Gammelgård Frej, Nielsen Jonas, Nielsen Emilia J, Hansen Malthe G, Alstrup Aage K Olsen, Perea-García Juan O, Jensen Trine H, Pertoldi Cino
Department of Chemistry and Bioscience, Aalborg University, Frederik Bajers Vej 7H, 9220 Aalborg, Denmark.
Department of Nuclear Medicine & PET, Aarhus University Hospital and Department of Clinical Medicine, Aarhus University, Palle Juul Jensens Boulevard 99, 8000 Aarhus, Denmark.
Animals (Basel). 2024 Jun 8;14(12):1729. doi: 10.3390/ani14121729.
This article applies object detection to CCTV video material to investigate the potential of using machine learning to automate behavior tracking.
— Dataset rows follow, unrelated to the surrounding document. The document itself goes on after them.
(** The render after a state change restores consistency. *)
Lemma commit_consistent words rnd w next :
  (showNextPopup next = true → isLocked next = true) →
  (isLocked next = true → is_Some (currentWord words next)) →
  (words ≠ [] → progressLoaded next = true) →
  (wordChanged words (st w) next = false →
     (∀ lr, listener w = Some lr →
            currentWord words next = Some (r_currentWord lr))
     ∧ (∀ cw, currentWord words next = Some cw →
              shuffledLetters next ≡ₚ letters cw)
     ∧ drawnFromLetters words next) →
  (progressChanged (st w) next = false →
     words ≠ [] → available (storage w) = true →
     item (storage w)
     = Some (JSON_stringify (currentIndex next) (mistakes next))) →
  Consistent words (commit words rnd w next).
Proof.
  intros Hpop Hlw Hpl Hsame Hsto.
  set (sto := if progressChanged (st w) next
              then saveEffect next (storage w) else storage w).
  assert (Hstored : words ≠ [] → available sto = true →
            item sto = Some (JSON_stringify (currentIndex next) (mistakes next))).
  { intros Hw Hav. subst sto.
    destruct (progressChanged (st w) next) eqn:Hpc.
    - apply saveEffect_stored; auto.
    - auto. }
  unfold commit. fold sto.
  destruct (wordChanged words (st w) next) eqn:Hwc.
  - destruct (currentWord words next) as [cw|] eqn:Hcw; simpl.
    + split; simpl.
      * unfold render_of. rewrite Hcw. simpl. intros lr [= <-]. simpl.
        by rewrite <- Hcw.
      * intros cw'. unfold currentWord in *. simpl. rewrite Hcw.
        intros [= <-]. apply shuffleArray_Permutation.
      * intros cw' a _. simpl. by intros ?%elem_of_nil.
      * done.
      * done.
      * done.
      * done.
    + split; simpl.
      * unfold render_of. by rewrite Hcw.
      * intros cw'. unfold currentWord in *. simpl. by rewrite Hcw.
      * intros cw' a. unfold currentWord in *. simpl. by rewrite Hcw.
      * done.
      * intros Hl. destruct (Hlw Hl) as [? ?]. congruence.
      * done.
      * done.
  - destruct (Hsame eq_refl) as (Hl & Ht & Hd). by split.
Qed.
This study includes video tapings of two captive Bornean orangutans and their behavior. From a 2 min training video containing the selected behaviors, 334 images were extracted and labeled using Rectlabel. The labeled training material was used to construct an object detection model using Create ML. The use of object detection was shown to have potential for automating tracking, especially of locomotion, whilst filtering out false positives. Potential improvements regarding this tool are addressed, and future implementation should take these into consideration. These improvements include using adequately diverse training material and limiting iterations to avoid overfitting the model.
本文将目标检测应用于闭路电视视频素材,以研究使用机器学习实现行为跟踪自动化的潜力。本研究包括对两只圈养的婆罗洲猩猩及其行为的视频拍摄。从一段包含选定行为的2分钟训练视频中,提取了334张图像,并使用Rectlabel进行标注。使用标注后的训练素材,通过Create ML构建了一个目标检测模型。结果表明,目标检测在实现跟踪自动化方面具有潜力,尤其是在运动跟踪方面,同时还能过滤误报。文中讨论了该工具可能的改进之处,未来的应用应考虑这些改进。这些改进包括使用足够多样的训练素材以及限制迭代次数以避免模型过度拟合。